Overview of Nonverbal Learning Disability

by Leslie E. Packer, PhD
This article last updated February, 2009


Although it is not yet recognized as a formal diagnosis with agreed-upon diagnostic criteria and it appears that it will not be included in the DSM-5, Nonverbal Learning Disability (NLD) is usually described as a syndrome characterized by a pattern of unusual strengths and deficits thought to be due to dysfunction in the right hemisphere of the brain.

In terms of unusual strengths, children and teenagers with NLD often have a history of early speech and vocabulary development. They may have outstanding rote memory skills and attention to auditory detail. They also often have a history of early reading development and advanced or precocious spelling skills.

As gifted as they appear in these aspects of their skills development, however, they tend to have major deficits in other skills and aspects of functioning. For example, while children with NLD can decode text with relative fluency, they may struggle to comprehend what they are reading due to difficulty in organization and higher level reasoning. Do not let their strong rote memory or attention to detail mislead you: these children “see every tree but can’t understand a forest.” Although they may have an excellent retention of material presented orally, they don’t always comprehend or “get” the subtleties and nuances of language. Impaired in problem-solving skills, they may fail to apply or generalize previously learned skills to new situations or materials. Impairments in problem-solving skills also impair the child or teen socially as they are unable to figure out what to do in social situations or how to respond to the unexpected.

The discrepant skills development may also be manifest in mathematics. Because of their advanced rote memorization skills, they may find it easy to memorize their math facts or equations, but when it comes to applying the information, they may struggle, often displaying poor visual attention to the various algebraic signs. Visual-spatial deficits are also reflected in poor visual recall, faulty space perceptions, and poor sense of directionality. Indeed, poor comprehension of visually presented material is one of the hallmark characteristics of NLD, and there is often (but not always) a significant Verbal IQ – Performance IQ discrepancy on intelligence tests (with VIQ significantly higher than PIQ which is impacted by severe visual-spatial deficits).

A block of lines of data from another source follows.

(** One call: a key it names is live; another one ages by one and is dropped,
    its series with it, when it has expired. *)
Lemma addIfNotPresent_spec objects dns ot gauge :
  let r := addIfNotPresent start objects dns ot gauge in
  let d := metricsDuration ot in
  metricsDuration r.1.1 = d
  ∧ (recorders_ok ot → recorders_ok r.1.1)
  ∧ (∀ gvk ns n, Ok (gvk, ns, n) ∈ recordKey dns <$> objects →
       tracked r.1.1 gvk ns n = live (tracked ot gvk ns n))
  ∧ (∀ gvk ns n, Ok (gvk, ns, n) ∉ recordKey dns <$> objects →
       tracked r.1.1 gvk ns n =
         let o := incCounter <$> tracked ot gvk ns n in
         if decide (d > 0) then survive d o else o)
  ∧ (recorders_ok ot → ∀ k, is_Some (r.1.2 !! k) → r.1.2 !! k = gauge !! k
       ∧ (d > 0 → ∀ gvk ns n c, k = (gvkString gvk, namespaceLabel ns, n) →
           Ok (gvk, ns, n) ∉ recordKey dns <$> objects →
           incCounter <$> tracked ot gvk ns n = Some c → expired d c = false)).
Proof.
  cbv zeta. unfold addIfNotPresent.
  destruct (addObjects_spec dns objects ot []) as (Ad & Aok & At). cbv zeta in *.
  destruct (foldl (addObject start dns) (ot, []) objects) as [ot1 errs]. cbn [fst snd] in *.
  destruct (ot_delete_spec (ot_inc ot1) gauge) as (Dd & Dt & Dn & Dk & Dg). cbv zeta in *.
  destruct (ot_deleteMetricsIfNeeded (ot_inc ot1) gauge) as [ot2 gauge2]. cbn [fst snd] in *.
  assert (metricsDuration (ot_inc ot1) = metricsDuration ot) as Hd by done. rewrite Hd in *.
  assert (recorders_ok ot → recorders_ok (ot_inc ot1)) as Hinc.
  { intros Hok gvk t. simpl. rewrite lookup_fmap. intros (t0 & Ht0 & ->)%fmap_Some.
    simpl. by apply Aok. }
  split; [done|]. split; [|split; [|split]].
  - intros Hok gvk t2 Ht2. specialize (Hinc Hok).
    destruct (trackedGVK (ot_inc ot1) !! gvk) as [t1|] eqn:E1; [|by rewrite Dn in Ht2].
    destruct (Dt _ _ E1) as (t2' & E2 & Hr & _). rewrite E2 in Ht2. simplify_eq. rewrite Hr. by apply Hinc.
  - intros gvk ns n Hk. rewrite Dk, tracked_inc. destruct (At gvk ns n) as [-> _]; [|done].
    rewrite live_inc, live_survive. by case_decide.
  - intros gvk ns n Hk. rewrite Dk, tracked_inc. destruct (At gvk ns n) as [_ ->]; done.
  - intros Hok k Hs. destruct (Dg k) as [D1 D2].
    assert (¬ (metricsDuration ot > 0 ∧ expired_key (metricsDuration ot) (range (trackedGVK (ot_inc ot1))) k))
      as Hne by (intros He; rewrite (D1 He) in Hs; by destruct Hs).
    split; [by apply D2|]. intros Hpos gvk ns n c -> Hk Hc.
    destruct (expired (metricsDuration ot) c) eqn:Hx; [|done]. destruct Hne. split; [done|].
    destruct (At gvk ns n) as [_ Heq]. rewrite <- (Heq Hk), <- tracked_inc in Hc.
    unfold tracked in Hc. destruct (trackedGVK (ot_inc ot1) !! gvk) as [t|] eqn:Et; [|done].
    exists gvk, t, ns, n, c. rewrite elem_of_range. split; [done|]. split; [done|]. split; [done|].
    unfold gaugeKey. by rewrite (Hinc Hok gvk t Et).
Qed.
End add_lemmas.

(* ------------------------------------------------------------------ *)
(** ** The gauge series are those of tracked objects *)

Definition gauge_ok (s : metricsState) : Prop :=
  recorders_ok (ms_tracker s)
  ∧ ∀ k, is_Some (ms_gauge s !! k) → ∃ gvk ns n,
      is_Some (tracked (ms_tracker s) gvk ns n) ∧ k = (gvkString gvk, namespaceLabel ns, n).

In general, children and teens with NLD may function relatively normally when presented with verbally mediated information, but they do poorly in coping with nonverbal information. This impairment not only affects their academic functioning, but also impairs them socially. Social anxiety, avoidance behavior, and depression often emerge, particularly in adolescence, where the inability to develop and maintain normal social relationships becomes more obvious to others.

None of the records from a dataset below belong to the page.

(** ** patch.go *)

(** A patch is for the object with its group, version, kind, name and
    namespace. *)
Definition patch_applies (base p : jmap) : bool :=
  bool_decide (u_GVK p = u_GVK base)
  && bool_decide (u_GetName p = u_GetName base)
  && bool_decide (u_GetNamespace p = u_GetNamespace base).

(** One merge: a JSON merge patch for a kind the scheme does not know, a
    strategic merge patch for one it knows, on the encoded objects. *)
Definition mergePatch (L : patchLibs) (base merged p : jmap) : res jmap :=
  match Scheme_New L (u_GVK base) with
  | NotRegistered =>
      baseBytes ← u_MarshalJSON merged;
      patchBytes ← u_MarshalJSON p;
      mergedBytes ← JSONMergePatch L baseBytes patchBytes;
      u_Decode mergedBytes
  | SchemeErr e => Err e
  | Versioned schema =>
      baseBytes ← u_MarshalJSON merged;
      patchBytes ← u_MarshalJSON p;
      mergedBytes ← StrategicMergePatch L baseBytes patchBytes schema;
      u_Decode mergedBytes
  end.

Context (L : patchLibs).

Fixpoint applyPatches (base merged : jmap) (patches : list jmap) : res jmap :=
  match patches with
  | [] => Ok merged
  | p :: patches =>
      if patch_applies base p
      then merged ← mergePatch L base merged p; applyPatches base merged patches
      else applyPatches base merged patches
  end.

Definition apply (base : jmap) (patches : list jmap) : res jmap := applyPatches base base patches.

(** Patch replaces the items one by one; an error leaves the items before it
    replaced. *)
Fixpoint patchItems (patches : list jmap) (items : list Object) : list Object * option error :=
  match items with
  | [] => ([], None)
  | o :: items =>
      match apply (obj_object o) patches with
      | Err e => (o :: items, Some (WrapV "applying patch to object" e))
      | Ok patched =>
          let '(items, err) := patchItems patches items in (NewObject patched :: items, err)
      end
  end.

Definition Patch (patches : list jmap) (objects : Objects) : Objects * option error :=
  match patches with
  | [] => (objects, None)
  | _ => let '(items, err) := patchItems patches (Items objects) in
         (mkObjects items (Blobs objects) (Path objects), err)
  end.
End object.

(* ------------------------------------------------------------------ *)
(** ** Nested fields *)

Lemma nestedField_empty gs : gs ≠ [] → nestedField (JObj ∅) gs = Ok None.
Proof. destruct gs as [|g gs]; [done|]. intros _. simpl. by rewrite lookup_empty. Qed.
(** What a [CommonObject] is expected to do: the status set is the status got,
    and conditions and common status are different fields. *)
Record common_ok (C : Type) `{CommonObject C} : Prop := {
  co_ok_status c s : co_GetCommonStatus (co_SetCommonStatus c s) = s;
  co_ok_conditions c l : co_GetCommonStatus (co_setConditions c l) = co_GetCommonStatus c;
  co_ok_generation c s : d_GetGeneration (co_SetCommonStatus c s) = d_GetGeneration c;
  co_ok_generation_conditions c l : d_GetGeneration (co_setConditions c l) = d_GetGeneration c;
  co_ok_get_conditions c l l' : co_conditions c = ConditionsField l →
    co_conditions (co_setConditions c l') = ConditionsField l';
  co_ok_keep_conditions c s : co_conditions (co_SetCommonStatus c s) = co_conditions c
}.

(** The dynamic type of an object, as the type switches of the package see
    it. *)
Inductive subject (C : Type) :=
  | Common (c : C)
  | Unstruct (m : jmap)
  | OtherObject (c : C).
Arguments Common {C} _.
Arguments Unstruct {C} _.
Arguments OtherObject {C} _.

(** [runtime.DefaultUnstructuredConverter], at the types in use, the YAML
    decoder, and the text of an error. *)
Class Converter := {
  conv_status_from : jmap → res CommonStatus;
  conv_status_to : CommonStatus → res jmap;
  conv_spec_from : jmap → res CommonSpec;
  (** the conditions of a Deployment: type and status *)
  conv_deployment_from : jmap → res (list (string * string));
  yaml_Decode : string → res jmap;
  error_text : error → string;
  GVK_String : Kube.GroupVersionKind → string;
  (** metadata of an unstructured subject *)
  u_GetGeneration : jmap → Z;
  u_GetUID : jmap → string
}.

Section addon.
Context {C : Type} `{CommonObject C, Unstructured, Converter}.

(** ** utils/helpers.go *)

Definition genError : error := Errorf "instance is not addonsv1alpha1.CommonObject or unstructured".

On a motoric level, students with NLD also appear to be clumsy, and many will have balance problems as well as graphomotor or handwriting impairment. Handwriting issues are more pronounced in younger children and tends to improve with age.

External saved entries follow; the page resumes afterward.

(* ===== verification/Reconciler.v ===== *)
(** * The declarative reconciler (pkg/patterns/declarative)

    [options.go] and [reconciler.go]: the options of a reconciler, how the
    manifest of an addon is built, and the Reconcile handler with its hooks,
    its status and its metrics. What the handler talks to (API server, applier,
    manifest controller, sink, hooks, event recorder, kustomize) is an
    arbitrary state machine on a world; every such call is written to a log, in
    order. Raw manifest operations, object transforms, label makers and owner
    selectors are functions that do not change the instance. *)

From S2P Require Import Prelude Kube Metrics Manifest Transforms Addon.
From stdpp Require Import options.
Import manifest transforms addon.

Module reconciler.

(** ** Errors and results *)

Record Result := mkResult { Requeue : bool; RequeueAfter : Z }.
Definition noResult : Result := mkResult false 0.

(** An [error] that may be an [*ErrorResult], which names the result to
    return. *)
Inductive goError :=
  | Plain (e : error)
  | ErrorResult (r : Result) (e : option error).

(** The error as a cause in a message. *)
Definition cause (g : goError) : error :=
  match g with
  | Plain e => e
  | ErrorResult _ (Some e) => e
  | ErrorResult _ None => Errorf ""
  end.

(** ** Data handed to collaborators *)

(** ApplierOptions: the fields the reconciler fills in; the clients and the
    REST mapper are those of the environment. *)
Record ApplierOptions := mkApplierOptions {
  ao_Objects : list Object;
  ao_Namespace : string;
  ao_ParentRef : RESTMapping;
  ao_Validate : bool;
  ao_ExtraArgs : list string;
  ao_Force : bool;
  ao_CascadingStrategy : string
}.

Record ApplyOperation (S : Type) := mkApplyOperation {
  op_Subject : S;
  op_Objects : Objects;
  op_ApplierOptions : ApplierOptions
}.
Arguments mkApplyOperation {S} _ _ _.
Arguments op_Subject {S} _.
Arguments op_Objects {S} _.
Arguments op_ApplierOptions {S} _.

Section types.
Context (S W : Type).

(** A hook implements some of the four interfaces. The hooks around an apply
    get pointers to the operation and may change it. *)
Record Hook := mkHook {
  BeforeApply : option (ApplyOperation S → W → W * (ApplyOperation S * option error));
  AfterApply : option (ApplyOperation S → W → W * (ApplyOperation S * option error));
  BeforeUpdateStatus : option (W → W * option error);
  AfterUpdateStatus : option (W → W * option error)
}.

(** The [Status] interface; [LiveObjects] in the info reads the world the
    method is called in. *)
Record Status := mkStatusImpl {
  st_Preflight : S → W → W * (S * option goError);
  st_VersionCheck : S → Objects → W → W * (S * (bool * option goError));
  st_BuildStatus : StatusInfo S → W → W * (S * option error);
  st_Reconciled : S → option Objects → option error → W → W * (S * option error)
}.

Record reconcilerParams := mkParams {
  rawManifestOperations : list (S → string → res string);
  objectTransformations : list (ObjectTransform S);
  manifestController : option (S → W → W * res (gmap string string));
  applier : ApplierOptions → S → W → W * (S * list Object * option error);
  cascadingStrategy : string;
  prune : bool;
  preserveNamespace : bool;
  kustomize : bool;
  validate : bool;
  metrics : bool;
  sink : option (S → Objects → W → W * option goError);
  ownerFn : option (S → Object → Objects → option S * option goError);
  labelMaker : option (LabelMaker S);
  status : option Status;
  hooks : list Hook
}.

Definition ReconcilerOption : Type := reconcilerParams → reconcilerParams.
End types.
Arguments BeforeApply {S W} _.
Arguments AfterApply {S W} _.
Arguments BeforeUpdateStatus {S W} _.
Arguments AfterUpdateStatus {S W} _.
Arguments st_Preflight {S W} _.
Arguments st_VersionCheck {S W} _.
Arguments st_BuildStatus {S W} _.
Arguments st_Reconciled {S W} _.
Arguments mkStatusImpl {S W} _ _ _ _.
Arguments mkParams {S W}.
Arguments rawManifestOperations {S W} _.
Arguments objectTransformations {S W} _.
Arguments manifestController {S W} _.
Arguments applier {S W} _.
Arguments cascadingStrategy {S W} _.
Arguments prune {S W} _.
Arguments preserveNamespace {S W} _.
Arguments kustomize {S W} _.
Arguments validate {S W} _.
Arguments metrics {S W} _.
Arguments sink {S W} _.
Arguments ownerFn {S W} _.
Arguments labelMaker {S W} _.
Arguments status {S W} _.
Arguments hooks {S W} _.

(** ** options.go *)

Section options.
Context {S W : Type}.
Implicit Types p : reconcilerParams S W.

Definition WithRawManifestOperation (operations : list (S → string → res string)) :
    ReconcilerOption S W := λ p,
  mkParams (rawManifestOperations p ++ operations) (objectTransformations p) (manifestController p)
    (applier p) (cascadingStrategy p) (prune p) (preserveNamespace p) (kustomize p) (validate p)
    (metrics p) (sink p) (ownerFn p) (labelMaker p) (status p) (hooks p).

Definition WithObjectTransform (operations : list (ObjectTransform S)) : ReconcilerOption S W := λ p,
  mkParams (rawManifestOperations p) (objectTransformations p ++ operations) (manifestController p)
    (applier p) (cascadingStrategy p) (prune p) (preserveNamespace p) (kustomize p) (validate p)
    (metrics p) (sink p) (ownerFn p) (labelMaker p) (status p) (hooks p).
Lemma supervised_step ls l s s' :
  supervised ls s → step t l s = Some s' → supervised (ls ++ [l]) s'.
Proof using.
  unfold supervised. rewrite existsb_app, reverse_snoc.
  destruct s as [w tg ph st fi tm sa ch ca sent]. cbn -[existsb]. intros (Hact & Hst & Hph) Hstep.
  destruct l; cbn [existsb isWatchReturned idle]; rewrite ?orb_false_r, ?orb_true_r.
  - destruct ch; [|by destruct ph]. destruct Hact as [(_ & -> & Hsa & Hsl)|[]]; [|done].
    assert (Some (checkActivity (mkWatchState w tg ph st fi tm sa true false sent)) = Some s')
      as [= <-] by (by destruct ph).
    unfold checkActivity. cbn. destruct (idle (reverse ls)); rewrite Hsa; cbn; auto 10.
  - destruct ph; try done. injection Hstep as <-.
    unfold watchReturned. destruct err; cbn.
    all: split; [destruct Hact as [(? & ? & ? & ?)|[]]; auto|].
    all: split; [|done]; rewrite Hph, Hst; by destruct (existsb _ ls).
  - destruct ph; try done. injection Hstep as <-.
    unfold handleEvent. destruct ev as [ty [k v|]]; destruct ty; cbn; repeat case_decide; simplify_eq/=.
    all: split; [destruct Hact as [(? & ? & ? & ?)|[]]; auto|]; auto.
  - destruct ph; try done. injection Hstep as <-. cbn. split; [|done].
    destruct Hact as [(? & ? & ? & ?)|[]]; auto.
  - destruct ph; try done. injection Hstep as <-. cbn. auto.
  - destruct ph; try done. injection Hstep as <-. cbn.
    rewrite Hph in Hst |- *. split; [left|]; auto.
Qed.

Calling NLD a “learning disability” is a bit of a misnomer as the deficits do not seem to be remediated through a typical learning disability approach.


The “profile” of a children or teenagers with NLD depends on which author or researcher you read, as there are no agreed-upon diagnostic criteria. Thus, Telzrow and Bonar (2002) identify the profile of an NLD student as one who has:

  • Stronger verbal than perceptual cognitive skills
  • Weak psychomotor and perceptual motor skills
  • Deficiency in arithmetic
  • Difficulty with novel and complex tasks
  • Poor problem-solving skills
  • Social and interpersonal deficits
  • Psychosocial adjustment problems

The NLDA, an organization devoted to nonverbal learning disorders, provides its own perspective on the characteristic features of a child or teenager with NLD:

  • Bilateral tactile-perceptual deficits
  • Bilateral psychomotor coordination deficits
  • Outstanding deficiencies in visual-spatial-organizational abilities
  • Deficits in the areas of nonverbal problem solving, concept formation, hypothesis testing
  • Difficulty dealing with negative feedback in novel or complex situations
  • Difficulties in dealing with cause-effect relationships
  • Difficulties in the appreciation of incongruities
  • Well-developed rote verbal capacities and rote verbal memory skills
  • Over-reliance on prosaic rote, and consequently inappropriate, behaviors in unfamiliar situations
  • Relative deficiencies in mechanical arithmetic as compared to proficiencies in reading (word recognition) and spelling
  • Rote and repetitive verbosity
  • Content disorders of language
  • Poor psycholinguistic pragmatics (cocktail party speech)
  • Poor speech prosody
  • Reliance on language for social relating, information gathering, and relief from anxiety
  • Misspelling almost exclusively of the phonetically accurate variety
  • Significant deficits in social perception, social judgment, and social interaction skills
  • Marked tendency for social withdrawal and isolation as age increases
  • High risk for social-emotional disturbance if no appropriate intervention is undertaken

As should be clear from the preceding discussion, NLD is a syndrome of assets and deficits. The combination and extent of assets and deficits will vary across individuals. Most individuals with NLD, however, will exhibit a pattern of relative impairment in social perception, visual-spatial abilities, and mechanical arithmetic, with well developed verbal skills and rote memory.